Lemma negotiation_after_init_witness :
  let w0 := {| w_data := flac_data_init Fixture.fresh_data;
               w_decoder := @nil decoder_command; w_trace := [] |} in
  let blocks := [@FLAC__METADATA_TYPE_PADDING Fixture.scripted;
                 FLAC__METADATA_TYPE_STREAMINFO Fixture.cd_stream_info] in
  let r := flac_data_get_audio_format (process_blocks w0 blocks)
                                      Fixture.no_audio_format in
  fst (fst r) = true /\
  data_sample_format (w_data (snd (fst r))) = SAMPLE_FORMAT_S16 /\
  fst (fst (flac_data_get_audio_format (process_blocks w0 [])
                                       Fixture.no_audio_format)) = false.
Proof.
  cbv zeta.
  assert (Hok : fst (fst (flac_data_get_audio_format
            (process_blocks
               {| w_data := flac_data_init Fixture.fresh_data;
                  w_decoder := @nil decoder_command; w_trace := [] |}
               [@FLAC__METADATA_TYPE_PADDING Fixture.scripted;
                FLAC__METADATA_TYPE_STREAMINFO Fixture.cd_stream_info])
            Fixture.no_audio_format)) = true) by reflexivity.
  split; [exact Hok|]. split.
  - destruct (@negotiation_after_init Fixture.scripted Fixture.fresh_data
                (@nil decoder_command) []
                [@FLAC__METADATA_TYPE_PADDING Fixture.scripted;
                 FLAC__METADATA_TYPE_STREAMINFO Fixture.cd_stream_info]
                Fixture.no_audio_format) as [_ Hsucc].
    destruct (Hsucc Hok) as [_ Hfmt]. rewrite Hfmt. reflexivity.
  - destruct (@negotiation_after_init Fixture.scripted Fixture.fresh_data
                (@nil decoder_command) [] [] Fixture.no_audio_format)
      as [Hnone _].
    apply Hnone. reflexivity.
Defined.

(** ** Deliveries, again *)

Module DeliveryFacts.
Import CInt.

(** One delivery, seen from the session. *)
Lemma write_session `{Collaborators} (w w' : world) (frame : FLAC__Frame)
    (buf : list (list Z)) (nbytes : Z) (st : FLAC__StreamDecoderWriteStatus) :
  flac_common_write w frame buf nbytes = Some (st, w') ->
  metadata_state (w_data w') = metadata_state (w_data w) /\
  data_sample_format (w_data w') = data_sample_format (w_data w) /\
  frame_size (w_data w') = frame_size (w_data w) /\
  first_frame (w_data w') = first_frame (w_data w) /\
  position (w_data w') = position (w_data w) /\
  buffer (w_data w') = pcm_buffer_get (buffer (w_data w)) (buffer_size_of w frame) /\
  exists chunk bit_rate,
    w_trace w' =
      (w_trace w ++ [DecoderData chunk (buffer_size_of w frame) bit_rate])%list.
Proof.
  unfold flac_common_write.
  destruct (bit_rate_of nbytes (header frame)) as [bit_rate|]; [|discriminate].
  destruct (decoder_data _ _ _ _) as [cmd dc].
  destruct cmd; intros [= <- <-]; unfold metadata_state, buffer_size_of; simpl;
    repeat split; eexists; eexists; reflexivity.
Qed.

How to complete this task: Beginning at the line with "split; [exact Hok|]. split." and ending at the line with "Import CInt.", reproduce each line of the data above exactly, and add no other lines.

The answer:
  split; [exact Hok|]. split.
  - destruct (@negotiation_after_init Fixture.scripted Fixture.fresh_data
                (@nil decoder_command) []
                [@FLAC__METADATA_TYPE_PADDING Fixture.scripted;
                 FLAC__METADATA_TYPE_STREAMINFO Fixture.cd_stream_info]
                Fixture.no_audio_format) as [_ Hsucc].
    destruct (Hsucc Hok) as [_ Hfmt]. rewrite Hfmt. reflexivity.
  - destruct (@negotiation_after_init Fixture.scripted Fixture.fresh_data
                (@nil decoder_command) [] [] Fixture.no_audio_format)
      as [Hnone _].
    apply Hnone. reflexivity.
Defined.

(** ** Deliveries, again *)

Module DeliveryFacts.
Import CInt.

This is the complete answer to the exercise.